MATERIAL PROVIDED
□ □ □ □ □ □ □
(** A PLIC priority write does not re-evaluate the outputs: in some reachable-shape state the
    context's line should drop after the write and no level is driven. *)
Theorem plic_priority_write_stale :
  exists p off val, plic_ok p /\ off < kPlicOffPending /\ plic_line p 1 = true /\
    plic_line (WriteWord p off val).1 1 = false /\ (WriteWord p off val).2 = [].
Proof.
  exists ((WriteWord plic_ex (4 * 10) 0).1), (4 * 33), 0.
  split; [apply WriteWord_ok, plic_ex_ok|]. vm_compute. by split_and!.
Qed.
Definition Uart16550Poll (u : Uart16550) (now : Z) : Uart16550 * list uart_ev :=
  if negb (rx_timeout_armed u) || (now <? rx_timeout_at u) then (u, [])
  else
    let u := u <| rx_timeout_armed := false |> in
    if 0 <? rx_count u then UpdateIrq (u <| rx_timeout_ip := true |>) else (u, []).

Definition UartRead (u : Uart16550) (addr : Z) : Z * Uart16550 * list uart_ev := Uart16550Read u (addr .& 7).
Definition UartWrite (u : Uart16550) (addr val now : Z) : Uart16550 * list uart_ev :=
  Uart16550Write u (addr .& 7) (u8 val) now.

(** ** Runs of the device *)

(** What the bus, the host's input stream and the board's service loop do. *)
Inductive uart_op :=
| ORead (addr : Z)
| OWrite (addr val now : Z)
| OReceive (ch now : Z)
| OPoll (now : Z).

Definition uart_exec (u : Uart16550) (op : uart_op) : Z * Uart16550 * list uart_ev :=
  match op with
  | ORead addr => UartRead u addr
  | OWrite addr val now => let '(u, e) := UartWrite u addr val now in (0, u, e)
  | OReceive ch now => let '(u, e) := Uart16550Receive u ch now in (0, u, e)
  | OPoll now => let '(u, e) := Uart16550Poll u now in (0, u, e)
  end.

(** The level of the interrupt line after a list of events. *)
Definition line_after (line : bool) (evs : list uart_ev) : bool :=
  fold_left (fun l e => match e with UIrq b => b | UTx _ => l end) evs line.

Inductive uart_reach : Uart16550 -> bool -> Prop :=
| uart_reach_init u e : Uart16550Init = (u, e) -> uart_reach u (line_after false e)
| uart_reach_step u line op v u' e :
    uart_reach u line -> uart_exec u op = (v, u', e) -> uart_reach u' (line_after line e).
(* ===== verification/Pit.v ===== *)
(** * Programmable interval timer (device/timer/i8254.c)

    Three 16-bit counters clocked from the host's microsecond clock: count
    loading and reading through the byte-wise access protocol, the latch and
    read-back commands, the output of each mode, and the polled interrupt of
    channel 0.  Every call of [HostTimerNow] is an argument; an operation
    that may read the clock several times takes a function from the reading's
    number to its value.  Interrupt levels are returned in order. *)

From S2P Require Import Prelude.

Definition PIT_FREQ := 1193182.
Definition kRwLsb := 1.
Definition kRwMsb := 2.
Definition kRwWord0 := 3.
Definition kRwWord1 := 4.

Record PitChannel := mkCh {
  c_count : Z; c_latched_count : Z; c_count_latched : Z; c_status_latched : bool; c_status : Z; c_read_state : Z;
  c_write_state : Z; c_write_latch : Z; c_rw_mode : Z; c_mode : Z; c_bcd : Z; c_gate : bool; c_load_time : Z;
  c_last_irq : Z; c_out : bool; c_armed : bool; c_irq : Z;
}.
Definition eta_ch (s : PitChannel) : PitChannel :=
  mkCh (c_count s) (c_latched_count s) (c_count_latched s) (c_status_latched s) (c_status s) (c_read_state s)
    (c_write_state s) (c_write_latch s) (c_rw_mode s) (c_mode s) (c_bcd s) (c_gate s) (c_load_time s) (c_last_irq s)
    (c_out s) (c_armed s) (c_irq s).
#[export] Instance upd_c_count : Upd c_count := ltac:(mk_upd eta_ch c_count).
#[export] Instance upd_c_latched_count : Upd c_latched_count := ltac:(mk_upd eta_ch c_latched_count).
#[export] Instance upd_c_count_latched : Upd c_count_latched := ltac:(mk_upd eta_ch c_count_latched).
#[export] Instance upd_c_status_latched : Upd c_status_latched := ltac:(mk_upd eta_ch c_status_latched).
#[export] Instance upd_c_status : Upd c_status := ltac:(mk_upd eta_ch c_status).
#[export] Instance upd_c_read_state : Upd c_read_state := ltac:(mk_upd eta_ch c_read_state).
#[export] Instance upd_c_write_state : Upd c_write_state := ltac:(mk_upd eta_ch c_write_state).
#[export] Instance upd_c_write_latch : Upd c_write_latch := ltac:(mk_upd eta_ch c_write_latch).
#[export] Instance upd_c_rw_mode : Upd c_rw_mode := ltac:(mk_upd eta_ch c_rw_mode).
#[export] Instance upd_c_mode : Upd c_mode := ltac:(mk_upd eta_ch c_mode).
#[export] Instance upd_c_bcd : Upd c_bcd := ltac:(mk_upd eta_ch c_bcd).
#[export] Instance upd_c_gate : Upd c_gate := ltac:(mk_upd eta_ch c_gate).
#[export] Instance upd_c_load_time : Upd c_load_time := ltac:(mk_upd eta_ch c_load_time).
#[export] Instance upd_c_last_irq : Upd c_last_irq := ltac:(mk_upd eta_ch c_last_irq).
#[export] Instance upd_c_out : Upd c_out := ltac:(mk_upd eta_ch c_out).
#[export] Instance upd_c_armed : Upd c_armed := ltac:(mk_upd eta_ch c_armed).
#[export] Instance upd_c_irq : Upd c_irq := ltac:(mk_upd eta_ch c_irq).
□ □ □ □ □ □ □
TASK GOAL
Each line from the top of the material above through the line with "exists p off" must be echoed exactly, and no other line.

OUTPUT OF THE EXERCISE
(** A PLIC priority write does not re-evaluate the outputs: in some reachable-shape state the
    context's line should drop after the write and no level is driven. *)
Theorem plic_priority_write_stale :
  exists p off val, plic_ok p /\ off < kPlicOffPending /\ plic_line p 1 = true /\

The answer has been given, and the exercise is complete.